(** X17.  Where the environment variable [PREFIX] mentions [com.termux],
    [get_current_platform] answers ['termux'] whatever [sys.platform] is,
    and for the platform it names [parse_release_assets] lists nothing,
    whatever the release holds. *)
Theorem termux_is_offered_no_build environ w info prefix :
  environ !! "PREFIX" = Some prefix →
  contains (chars "com.termux") (chars prefix) = true →
  get_current_platform environ w = "termux"
  ∧ parse_release_assets lower format_mb info (get_current_platform environ w) = [].
Proof.
  intros Henv Hpre.
  assert (get_current_platform environ w = "termux") as ->.
  { unfold get_current_platform. rewrite Henv. cbn [default from_option id].
    by rewrite Hpre. }
  split; [done|]. apply no_build_for_other_platforms. list_mem.
Qed.
End assets_facts.

Section platform_facts.
Variables (basename dirname : string → string) (join : string → string → string).

(** X18.  The name [get_current_platform] gives and the updater
    [apply_update] picks go together: where the name is ['windows'] the
    call is the one to [apply_windows_update], where it is ['macos'] the
    one to [apply_unix_update], and where it is ['unknown'] the call is
    refused with the unsupported-platform message and [can_auto_update] is
    [False]. *)
Theorem platform_name_agrees_with_dispatch environ w new_path current :
  let name := get_current_platform environ w in
  let any := apply_update basename dirname join new_path current w in
  (name = "windows" →
   any = apply_windows_update basename dirname join new_path current w)
  ∧ (name = "macos" → any = apply_unix_update join new_path current w)
  ∧ (name = "unknown" →
     can_auto_update w = false
     ∧ any = (false, called (Sys_print "up_platform_unsupported") w)).
Proof.
  cbn zeta. unfold get_current_platform, apply_update, can_auto_update.
  destruct (contains _ _); [by split_and!|].
  case_bool_decide as Hwin; [by split_and!|].
  case_bool_decide as Hmac.
  { split_and!; [done| |done]. intros _.
    rewrite (bool_decide_eq_false_2 (platform w = "linux"))
      by (by rewrite Hmac).
    done. }
  destruct (startswith _ _) eqn:Hlin; [by split_and!|].
  assert (platform w ≠ "linux") by (by intros Heq; rewrite Heq in Hlin).
  split_and!; [done|done|]. intros _.
  rewrite (bool_decide_eq_false_2 (platform w = "linux")) by done. cbn.
  rewrite bool_decide_eq_false_2; [done|]. list_mem.
Qed.
End platform_facts.

Lemma unix_builds_are_listed_release_then_debug_witness :
  pa_name <$> parse_release_assets lower_ascii mb_digits sample_release "linux"
  = [chars "fx-linux"; chars "fx-linux-debug"].
Proof.
  rewrite (unix_builds_are_listed_release_then_debug lower_ascii mb_digits
             sample_release "linux") by (by left).
  vm_compute. reflexivity.
Defined.

Lemma recommended_builds_come_first_witness :
  Forall (λ p, pa_recommended p = contains (chars "Standalone") (pa_name p))
    (parse_release_assets lower_ascii mb_digits sample_release "windows").
Proof.
  apply (recommended_builds_come_first lower_ascii mb_digits sample_release
           "windows").
  reflexivity.
Defined.

Lemma descriptions_go_by_type_witness :
  Forall (λ p, pa_type p ∈ ["release"; "debug"]
               ∧ pa_description p = T ("up_desc_linux_" +:+ pa_type p) [])
    (parse_release_assets lower_ascii mb_digits sample_release "macos").
Proof.
  apply (descriptions_go_by_type lower_ascii mb_digits sample_release "macos").
  by right; left.
Defined.

Lemma listed_entries_are_assets_of_the_release_witness :
  parse_release_assets lower_ascii mb_digits sample_release "freebsd" = [].
Proof.
  apply (listed_entries_are_assets_of_the_release lower_ascii mb_digits
           sample_release "freebsd").
  intros Hin. repeat (apply elem_of_cons in Hin as [Hin|Hin]; [discriminate|]).
  by apply elem_of_nil in Hin.
Defined.

Lemma termux_is_offered_no_build_witness :
  parse_release_assets lower_ascii mb_digits sample_release
    (get_current_platform termux_environ unix_world) = [].
Proof.
  apply (termux_is_offered_no_build lower_ascii mb_digits termux_environ unix_world
           sample_release "/data/data/com.termux/files/usr");
    vm_compute; reflexivity.
Defined.

Lemma platform_name_agrees_with_dispatch_witness :
  apply_update id id slash_join "C:/dl/tool.new" None win_world
  = apply_windows_update id id slash_join "C:/dl/tool.new" None win_world.
Proof.
  apply (platform_name_agrees_with_dispatch id id slash_join ∅ win_world
           "C:/dl/tool.new" None).
  vm_compute. reflexivity.
Defined.

Section message_facts.
Variable isspace : N → bool.

Lemma Forall_unmarked (b : text) :
  Forall (λ c, is_markup c = false)
    (strip isspace (filter (λ c, negb (is_markup c)) b)).
Proof.
  apply Forall_strip, Forall_forall. intros c [Hc _]%list_elem_of_filter.
  by destruct (is_markup c).
Qed.

(** X19.  The message of [format_update_message] is the localized text
    [up_auto_update_msg] for the tag (or the unknown-version text when the
    release has no tag key), the release name, the notes and the URL.  The
    notes are never empty, never longer than 303 characters, and hold none
    of the characters [#], [*] and the backquote. *)
Theorem update_notes_are_short_and_plain info :
  ∃ notes,
    format_update_message isspace info
    = T "up_auto_update_msg"
        [default (JStr unknown_version) (tag_name info);
         default (JStr []) (release_name info);
         JStr notes;
         default (JStr []) (html_url info)]
    ∧ notes ≠ [] ∧ length notes ≤ 303
    ∧ Forall (λ c, is_markup c = false) notes.
Proof.
  unfold format_update_message.
  assert (Hplain : Forall (λ c, is_markup c = false) no_notes)
    by (repeat constructor).
  destruct (body info) as [[|[|c b]]|]; cbn [default from_option id truthy];
    try (exists no_notes; split_and!; [done|done|cbn; lia|done]).
  case_bool_decide; set (cleaned := strip isspace _);
    assert (Hclean : Forall (λ c, is_markup c = false) cleaned)
      by apply Forall_unmarked.
  - exists (take 300 cleaned ++ chars "...").
    assert (truthy (JStr (take 300 cleaned ++ chars "...")) = true) as ->
      by (by destruct (take 300 cleaned)).
    split_and!; [done|by destruct (take 300 cleaned)| |].
    + rewrite length_app, length_take.
      assert (length (chars "...") = 3) as -> by reflexivity. lia.
    + apply Forall_app. split; [by apply Forall_take|].
      repeat constructor.
  - destruct (take 300 cleaned) as [|c' s] eqn:Htake; cbn [truthy].
    + exists no_notes. split_and!; [done|done|cbn; lia|done].
    + exists (c' :: s). split_and!; [done|done| |].
      * rewrite <- Htake, length_take. lia.
      * rewrite <- Htake. by apply Forall_take.
Qed.

(** X20.  Which notes are shown for a release with a non-empty body.  The
    body without [#], [*] and backquote, stripped of outer white space, is
    shown whole when the body has at most 300 characters (the no-notes text
    taking its place when nothing is left of it).  When the body has more
    than 300 characters, the first 300 characters of that text are shown,
    followed by three dots: the dots go by the length of the body as it
    came, so they may follow a text from which nothing was cut. *)
Theorem short_notes_are_shown_whole info b :
  body info = Some (JStr b) → b ≠ [] →
  let cleaned := strip isspace (filter (λ c, negb (is_markup c)) b) in
  format_update_message isspace info
  = T "up_auto_update_msg"
      [default (JStr unknown_version) (tag_name info);
       default (JStr []) (release_name info);
       JStr (if bool_decide (300 < length b)
             then take 300 cleaned ++ chars "..."
             else if bool_decide (cleaned = []) then no_notes else cleaned);
       default (JStr []) (html_url info)].
Proof.
  intros Hbody Hb cleaned. unfold format_update_message. rewrite Hbody.
  cbn [default from_option id]. destruct b as [|c b]; [done|].
  case_bool_decide as Hlong; fold cleaned.
  - by destruct (take 300 cleaned).
  - assert (take 300 cleaned = cleaned) as ->.
    { apply take_ge. etrans; [apply length_strip|].
      etrans; [apply length_filter|]. lia. }
    case_bool_decide as Hnil; [by rewrite Hnil|]. by destruct cleaned.
Qed.
End message_facts.

Lemma short_notes_are_shown_whole_witness :
  format_update_message ascii_space sample_release
  = T "up_auto_update_msg"
      [JStr (chars "v2"); JStr (chars "Second"); JStr (chars "Changes");
       JStr (chars "https://example.org/v2")].
Proof.
  rewrite (short_notes_are_shown_whole ascii_space sample_release
             (chars "## Changes  ")); [|reflexivity|discriminate].
  vm_compute. reflexivity.
Defined.

Section check_facts.
Variables (requests_get : text → Z → option response).
Variables (Version : Type) (pkg_parse : text → option Version)
          (version_gt : Version → Version → bool).
Variable isspace : N → bool.

Abbreviation api_url repo :=
  (chars "https://api.github.com/repos/" ++ repo ++ chars "/releases/latest").

(** What a check that succeeds has seen. *)
Lemma check_update_Some current_version repo newer latest :
  check_update requests_get Version pkg_parse version_gt current_version repo
  = Some (newer, latest) →
  ∃ resp data tag current_ver latest_ver,
    requests_get (api_url repo) 10 = Some resp
    ∧ status_code resp = 200%Z ∧ json resp = Some data
    ∧ tag_name latest = Some (JStr tag) ∧ tag ≠ []
    ∧ tag_name data = Some (JStr tag)
    ∧ html_url latest = Some (default (JStr []) (html_url data))
    ∧ parse_version Version pkg_parse current_version = Some current_ver
    ∧ parse_version Version pkg_parse tag = Some latest_ver
    ∧ newer = version_gt latest_ver current_ver.
Proof.
  unfold check_update, get_latest_release.
  destruct (requests_get _ _) as [resp|]; [|discriminate].
  case_bool_decide as Hst; [|discriminate].
  destruct (json resp) as [data|] eqn:Hjson; [|discriminate].
  cbn [tag_name default from_option id].
  destruct (tag_name data) as [[|[|c tag]]|] eqn:Htag; cbn [default from_option id];
    try discriminate.
  destruct (parse_version _ _ current_version) as [cv|]; [|discriminate].
  destruct (parse_version _ _ (c :: tag)) as [lv|] eqn:Hlv; [|discriminate].
  intros [= <- <-]. exists resp, data, (c :: tag), cv, lv. cbn. by split_and!.
Qed.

───

| PROBLEM DESCRIPTION |
When the line with "followed by three" is reached in the data above, start copying there, and copy each line exactly until the line with "resp = Some data" has been copied; copy nothing else.

| RESPONSE TO THIS EXERCISE |
    followed by three dots: the dots go by the length of the body as it
    came, so they may follow a text from which nothing was cut. *)
Theorem short_notes_are_shown_whole info b :
  body info = Some (JStr b) → b ≠ [] →
  let cleaned := strip isspace (filter (λ c, negb (is_markup c)) b) in
  format_update_message isspace info
  = T "up_auto_update_msg"
      [default (JStr unknown_version) (tag_name info);
       default (JStr []) (release_name info);
       JStr (if bool_decide (300 < length b)
             then take 300 cleaned ++ chars "..."
             else if bool_decide (cleaned = []) then no_notes else cleaned);
       default (JStr []) (html_url info)].
Proof.
  intros Hbody Hb cleaned. unfold format_update_message. rewrite Hbody.
  cbn [default from_option id]. destruct b as [|c b]; [done|].
  case_bool_decide as Hlong; fold cleaned.
  - by destruct (take 300 cleaned).
  - assert (take 300 cleaned = cleaned) as ->.
    { apply take_ge. etrans; [apply length_strip|].
      etrans; [apply length_filter|]. lia. }
    case_bool_decide as Hnil; [by rewrite Hnil|]. by destruct cleaned.
Qed.
End message_facts.

Lemma short_notes_are_shown_whole_witness :
  format_update_message ascii_space sample_release
  = T "up_auto_update_msg"
      [JStr (chars "v2"); JStr (chars "Second"); JStr (chars "Changes");
       JStr (chars "https://example.org/v2")].
Proof.
  rewrite (short_notes_are_shown_whole ascii_space sample_release
             (chars "## Changes  ")); [|reflexivity|discriminate].
  vm_compute. reflexivity.
Defined.

Section check_facts.
Variables (requests_get : text → Z → option response).
Variables (Version : Type) (pkg_parse : text → option Version)
          (version_gt : Version → Version → bool).
Variable isspace : N → bool.

Abbreviation api_url repo :=
  (chars "https://api.github.com/repos/" ++ repo ++ chars "/releases/latest").

(** What a check that succeeds has seen. *)
Lemma check_update_Some current_version repo newer latest :
  check_update requests_get Version pkg_parse version_gt current_version repo
  = Some (newer, latest) →
  ∃ resp data tag current_ver latest_ver,
    requests_get (api_url repo) 10 = Some resp
    ∧ status_code resp = 200%Z ∧ json resp = Some data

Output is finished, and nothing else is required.